MTORC1 inhibition blocks the gut-homing phenotype induced by retinoic acid in naturally-occurring Treg but not in conventional CD4+ T cells (P6260)

Abstract

Abstract The vitamin A metabolite all-trans retinoic acid (ATRA) is known to induce a gut-homing phenotype in T cells by upregulating the integrin α4β7 and CCR9. We report that, unlike conventional CD4+ T cells, only about half of naturally-occurring Treg (nTreg) upregulate CCR9 in response to ATRA. The bimodal distribution of CCR9+ versus CCR9- Treg subsets was not due to differences in the extent of proliferation, intensity level of FoxP3, or expression of the nTreg/iTreg discriminator Helios.

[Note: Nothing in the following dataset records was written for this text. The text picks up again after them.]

(** C10. Exit is absorbing.  The handler bound to Quit/Yes sets the exit
    flag; with the flag set [state()] answers exit whatever the parties
    are; and no sequence of operations of the game brings the flag back,
    so [state()] answers exit ever after. *)
Theorem exit_is_absorbing :
  (∀ g c, useAI g c = false → find_action (actions g c) "Quit/Yes" = Some quit)
  ∧ (∀ retry g c, willExit (quit retry g c).1.2 = true)
  ∧ (∀ g, willExit g = true → state_of g = exit)
  ∧ (∀ g g', willExit g = true → rtc step g g' →
       willExit g' = true ∧ state_of g' = exit).
Proof.
  assert (∀ g, willExit g = true → state_of g = exit) as Hstate.
  { intros g H. unfold state_of. by rewrite H. }
  split; [|split; [|split]]; try done.
  - intros g c Hai. unfold actions. rewrite Hai. reflexivity.
  - intros g g' Hexit Hrtc.
    assert (willExit g' = true) as H'.
    { induction Hrtc as [|g1 g2 g3 Hstep _ IH]; [done|].
      apply IH. by eapply step_willExit. }
    split; [done|]. by apply Hstate.
Qed.

End Exit.

(** ** Attributes *)

Section Attributes.

Import Object.

Lemma stored_set_eq (o : object) (k : string) (v : Z) :
  stored (set o k v) k = v.
Proof. unfold stored, set. simpl. by rewrite lookup_insert_eq. Qed.

Lemma stored_set_ne (o : object) (k k' : string) (v : Z) :
  k ≠ k' → stored (set o k v) k' = stored o k'.
Proof. intros. unfold stored, set. simpl. by rewrite lookup_insert_ne. Qed.

(** A key without a function attribute reads its stored value. *)
Lemma get_fuel_stored (n : nat) (o : object) (k : string) :
  function o !! k = None → get_fuel n o k = stored o k.
Proof. intros H. destruct n; simpl; by rewrite H. Qed.

Lemma get_stored (o : object) (k : string) :
  function o !! k = None → get o k = stored o k.
Proof. apply get_fuel_stored. Qed.

End Attributes.

(** ** Invoking an action *)

Section Invoke.

Import Game.

Lemma deref_update_eq (g : game) (r : ref) (f : character → character) :
  deref (update g r f) r = f <$> deref g r.
Proof.
  unfold deref, update. simpl. rewrite list_lookup_alter_eq.
  destruct (parties g !! r.1) as [pa|]; simpl; [|done].
  by rewrite list_lookup_alter_eq.
Qed.

Lemma deref_update_ne (g : game) (r r' : ref) (f : character → character) :
  r ≠ r' → deref (update g r f) r' = deref g r'.
Proof.
  intros Hne. unfold deref, update. simpl.
  destruct (decide (r.1 = r'.1)) as [E|E].
  - rewrite <- E, list_lookup_alter_eq.
    destruct (parties g !! r.1) as [pa|]; simpl; [|done].
    rewrite list_lookup_alter_ne; [done|].
    intros E'. apply Hne. destruct r, r'; simpl in *; congruence.
  - by rewrite list_lookup_alter_ne.
Qed.

(** The heap holds the objects of the characters of the match. *)
Lemma heap_of_lookup (g : game) (r : ref) (o : object) :
  heap_of g !! r = Some o → Character.base <$> deref g r = Some o.
Proof.
  intros Hr. unfold heap_of in Hr. apply elem_of_list_to_map_2 in Hr.
  apply list_elem_of_omap in Hr as (r' & _ & Hsome).
  destruct (deref g r') as [cha|] eqn:E; [|done].
  simpl in Hsome. injection Hsome as -> <-. by rewrite E.
Qed.

Lemma affordable_all (o : object) (costs : list Resource.cost) :
  forallb (affordable o) costs = true ↔
  ∀ c, c ∈ costs → Resource.amount c ≤ Object.get o (Resource.resource c).
Proof.
  induction costs as [|c costs IH]; simpl.
  - split; [|done]. by intros _ c Hc%elem_of_nil.
  - rewrite andb_true_iff, IH. unfold affordable at 1. rewrite Z.leb_le.
    split.
    + intros [Hc Hrest] c' [->|Hin]%elem_of_cons; auto.
    + intros Hall. split; [apply Hall; left|].
      intros c' Hin. apply Hall. by right.
Qed.

Lemma omap_tagged_sublist {A : Type} (f : ref → option (ref * A))
    (l : list ref) :
  (∀ r x, f r = Some x → x.1 = r) → (omap f l).*1 `sublist_of` l.
Proof.
  intros Htag. induction l as [|r l IH]; simpl; [done|].
  destruct (f r) as [x|] eqn:E; simpl.
  - rewrite (Htag r x E). by apply sublist_skip.
  - by apply sublist_cons.
Qed.

(** The heap an effect is given holds exactly the objects of the characters
    of the match, each under its pointer. *)
Lemma heap_of_lookup_eq (g : game) (r : ref) :
  heap_of g !! r = Character.base <$> deref g r.
Proof.
  unfold heap_of.
  set (f := λ r : ref, (λ cha, (r, Character.base cha)) <$> deref g r).
  assert (∀ r x, f r = Some x → x.1 = r) as Htag.
  { intros r' x. unfold f. destruct (deref g r'); [|done]. by intros [= <-]. }
  destruct (deref g r) as [cha|] eqn:E; simpl.
  - apply elem_of_list_to_map_1.
    + apply (sublist_NoDup _ (all_characters g));
        [apply NoDup_all_characters|by apply omap_tagged_sublist].
    + apply list_elem_of_omap. exists r. split.
      * apply elem_of_all_characters. by rewrite E.
      * unfold f. by rewrite E.
  - apply not_elem_of_list_to_map_1. intros Hin.
    apply list_elem_of_fmap in Hin as ([r' o] & -> & Hin).
    apply list_elem_of_omap in Hin as (r'' & _ & Hf).
    pose proof (Htag _ _ Hf) as Hr. simpl in Hr. subst r''.
    unfold f in Hf. simpl in E. by rewrite E in Hf.
Qed.

(** After the effect each character holds the object the effect left under
    its pointer, and the one it had if the effect left none. *)
Lemma deref_store (h : Action.heap) (g : game) (r : ref) :
  deref (store h g) r
  = (λ cha, set_base (default (Character.base cha) (h !! r)) cha)
      <$> deref g r.
Proof.
  unfold deref, store. simpl. rewrite list_lookup_imap.
  destruct (parties g !! r.1) as [pa|]; simpl; [|done].
  rewrite list_lookup_imap. by destruct r.
Qed.

Lemma inventory_store (h : Action.heap) (g : game) (pi : nat) :
  Party.inventory <$> parties (store h g) !! pi
  = Party.inventory <$> parties g !! pi.
Proof.
  unfold store. simpl. rewrite list_lookup_imap.
  by destruct (parties g !! pi).
Qed.

Lemma inventory_update (g : game) (r : ref) (f : character → character)
    (pi : nat) :
  Party.inventory <$> parties (update g r f) !! pi
  = Party.inventory <$> parties g !! pi.
Proof.
  unfold update. simpl. destruct (decide (r.1 = pi)) as [<-|Hne].
  - rewrite list_lookup_alter_eq. by destruct (parties g !! r.1).
  - by rewrite list_lookup_alter_ne.
Qed.

(** Deducting the costs takes from each attribute what the costs on it add
    up to, and changes nothing else of the object. *)
Lemma foldl_deduct (costs : list Resource.cost) (o : object) :
  Object.name (foldl deduct o costs) = Object.name o
  ∧ Object.function (foldl deduct o costs) = Object.function o
  ∧ ∀ k, Object.stored (foldl deduct o costs) k
         = Object.stored o k - Frame.charged costs k.
Proof.
  revert o. induction costs as [|c costs IH]; intros o; simpl.
  - repeat split. intros k. lia.
  - destruct (IH (deduct o c)) as (Hname & Hfun & Hstored).
    split; [by rewrite Hname|]. split; [by rewrite Hfun|].
    intros k. rewrite Hstored. unfold deduct, Object.add, Object.stored.
    simpl. case_decide as Hk.
    + rewrite Hk, lookup_insert_eq. simpl. lia.
    + rewrite lookup_insert_ne by done. lia.
Qed.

Furthermore, we found that addition of the mammalian target of rapamycin (mTOR) inhibitor rapamycin prevented the appearance of the CCR9+ subset of nTreg, but did not prevent CCR9 upregulation by T cells, suggesting nTreg-specific involvement of mTOR in regulation of the expression of CCR9. mTOR involvement was independent of Akt activity, as inhibition of Akt or its downstream target GSK-3β did not prevent CCR9 expression. Additionally, Rictor-/- Treg (which lack mTORC2) showed no diminution of the CCR9+ subset compared to wild-type controls, demonstrating selective participation of mTORC1. These results suggest that nTreg are a heterogeneous population with two subsets: one that does not upregulate CCR9 in response to ATRA, and one that does upregulate CCR9 in an mTORC1-dependent fashion. These findings reveal a novel difference between nTreg and conventional T cells, and provide a framework for which the migratory behavior of nTreg versus T cells may be differentially influenced.